L’Europa, le istituzioni comunitarie, vivono un momento di difficoltà strette nella morsa della guerra e la rinascita dei nazionalismi. La guerra miete vittime, soprattutto tra la popolazione ucraina. A sostegno della quale va il nostro impegno e la solidarietà. Ci sono però anche vittime collaterali, vittime politiche, come l’Europa.

Il campo progressista, se non vuole ridursi alle sole pratiche di cannibalizzarsi, dovrà rilanciare un piano di lavoro comune a partire dalla sovranità europea contro la logica delle piccole patrie. Sovranità politica, energetica, green, dei diritti umani, economica. Questo dovrebbe essere il terreno su cui misurarci, tutto insieme.

E’ in corso una offensiva della destra che ha come obiettivo principale indebolire la politica comunitaria. Se non facciamo argine, la possibilità di avere presenze nazionaliste nella prossima Commissione europea è piuttosto concreta. La dinamica porta il Partito popolare europeo a stringere un patto con i Conservatori. Meloni, Weber e Metzola lavorano a questo obiettivo.

La guerra prolungata diventa terreno di scorribande di interessi differenziati: quelli dell’imperialismo russo che compra tempo confidando sui numeri imponenti di cui dispone in termini di risorse umane e militari; quelli americani che hanno rilanciato la Nato come soggetto politico e militare; quelli dei nazionalisti che preferiscono veder deperire la democrazia europea.

Nel contesto italiano la convergenza anti comunitaria della iniziativa militare russa, dell’amministrazione Biden e della premier Meloni appare evidente. La destra italiana punta alla destrutturazione delle istituzioni comunitarie per ridare fiato all’Europa delle nazioni.

In questo contesto sarebbe importante vedere le forze progressiste assumere una iniziativa comune, una agenda di lavoro pacifista, democratica e anti razzista. Una agenda fondata su pochi chiari punti di impegno capace di movimentare la società italiana, costruire un sussulto popolare. Il cuore resta la sovranità, e l’indipendenza europea come chiave per affrontare tre questioni di fondo.

Un piano di pace e di iniziativa diplomatica autonoma europea. Capace di dialogare anche con altre proposte, come ad esempio quella cinese. “Rispettare la sovranità di tutti i Paesi”, “Abbandonare la mentalità da guerra fredda”, “Avviare i colloqui di pace”, per stare ad alcuni stralci dei dodici punti di Pechino.

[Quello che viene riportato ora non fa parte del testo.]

(** *** Inventory *)

Definition ListHosts : xen -> result kerr (list Host) :=
  listing CapListHosts (fun p => normalizeHost p <$> xb_listHosts (dr_backend p)).
Definition ListVMs (opts : ListOptions) : xen -> result kerr (list VM) :=
  listing CapListVMs (fun p =>
    filter (fun v => vm_listed opts v = true) (normalizeVM p <$> xb_listVMs (dr_backend p))).
Definition GetVM (id : string) (p : xen) : result kerr (VM * json) :=
  if negb (Has (dr_caps p) CapGetVM) then Err (Sentinel ErrUnsupported)
  else match xb_getVM id (dr_backend p) with
       | None => Err (Sentinel ErrNotFound)
       | Some v => Ok (normalizeVM p v, vm_raw v)
       end.
Definition ListClusters : xen -> result kerr (list Cluster) :=
  listing CapListClusters (fun p =>
    match xb_pool (dr_backend p) with
    | None => []
    | Some pl => [mkCluster (xp_Ref pl) (xp_NameLabel pl) (dr_kind p) (dr_id p) (xp_HostRefs pl) (xp_HAEnabled pl) false]
    end).
Definition ListStorage : xen -> result kerr (list StoragePool) :=
  listing CapListStorage (fun p => normalizeSR p <$> xb_listSRs (dr_backend p)).
Definition ListNetworks : xen -> result kerr (list Network) :=
  listing CapListNetworks (fun p => normalizeNetwork p <$> xb_listNetworks (dr_backend p)).

(** *** Lifecycle *)

Definition CreateVM (spec : VMSpec) (created now : time) : xop (option Task) :=
  gated CapCreateVM (fun p =>
    if blank (vs_Name spec) || (vs_VCPUs spec <=? 0) || (vs_MemoryMB spec <=? 0) then dfail ErrInvalidSpec p
    else
      let '(ref, p) := newRef "VM" p in
      let '(uuid, p) := nextID "uuid" p in
      backend_do (xb_createVM (vm_of_spec ref uuid spec created)) (finishTask "createVM" ref now) p).

(** The state each power operation asks for. *)
Definition power_token (pop : string) : option string :=
  if bool_decide (pop = PowerStart) || bool_decide (pop = PowerResume) || bool_decide (pop = PowerReset) then Some psRunning
  else if bool_decide (pop = PowerStop) then Some psHalted
  else if bool_decide (pop = PowerSuspend) then Some psSuspended
  else None.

L’Europa può fare di più e meglio, con una maggiore credibilità storica e culturale.

Il tema non è solo quello di dividerci sull’invio o meno di armi e addestratori italiani al fronte, ma di provare ad individuare un percorso comune capace di ridare dignità alla parola pace. Si può fare solo ritrovando e mettendo al centro del dibattito pubblico la vocazione diplomatica dell’Unione europea. L’Europa non può essere una succursale della Nato. Deve tornare a svolgere un ruolo autorevole proprio, mantenendo stretta l’alleanza militare atlantica. Ma appunto la funzione politica e quella militare devono tornare ad esprimersi su piani distinti.

C’è immediatamente dopo la lotta alle ingerenze delle lobby. Chi ha rubato e messo a dura prova la credibilità delle istituzioni europee dovrà pagare. Ma oltre ai soldi visibili ci sono quelli invisibili. Ogni anno le lobby della farmaceutica, delle industrie militari e della innovazione tecnologica spendono 1,5 miliardi di euro per influenzare il decisore politico. Lotta senza quartiere a chi inquina la dialettica democratica con soldi e prebende.

Da ultimo, la gestione dei flussi migratori. Su questo dovremmo dire una cosa netta: vogliamo abolire Frontex, agenzia discussa e discutibile, spesso complice e colpevole di mancato soccorso in mare.

Milioni di euro spesi per vedere la gente morire. Connessa ad una battaglia per avere risorse per realizzare su suolo italiano luoghi e progetti di prima e seconda accoglienza. I numeri dei migranti in partenza dal sud del mediterraneo sono destinati a crescere. Cominciamo con rivendicare una accoglienza organizzata intorno alla rete solidale diffusa sul territorio, che faccia base sulle straordinarie esperienze delle nostre Ong, della cooperazione e del volontariato.

Questioni dirimenti, più il supporto a tutte le iniziative connesse alla giustizia sociale e ambientale, che intrecciano il profilo ambizioso, autonomo della costruzione comunitaria. Senza questo scatto continueremo a subire l’Europa delle nazioni. Proviamoci, mettendo in campo le forze che vogliono contrastare il disegno autoritario fatto di muri, confini, guerra permanente e respingimenti.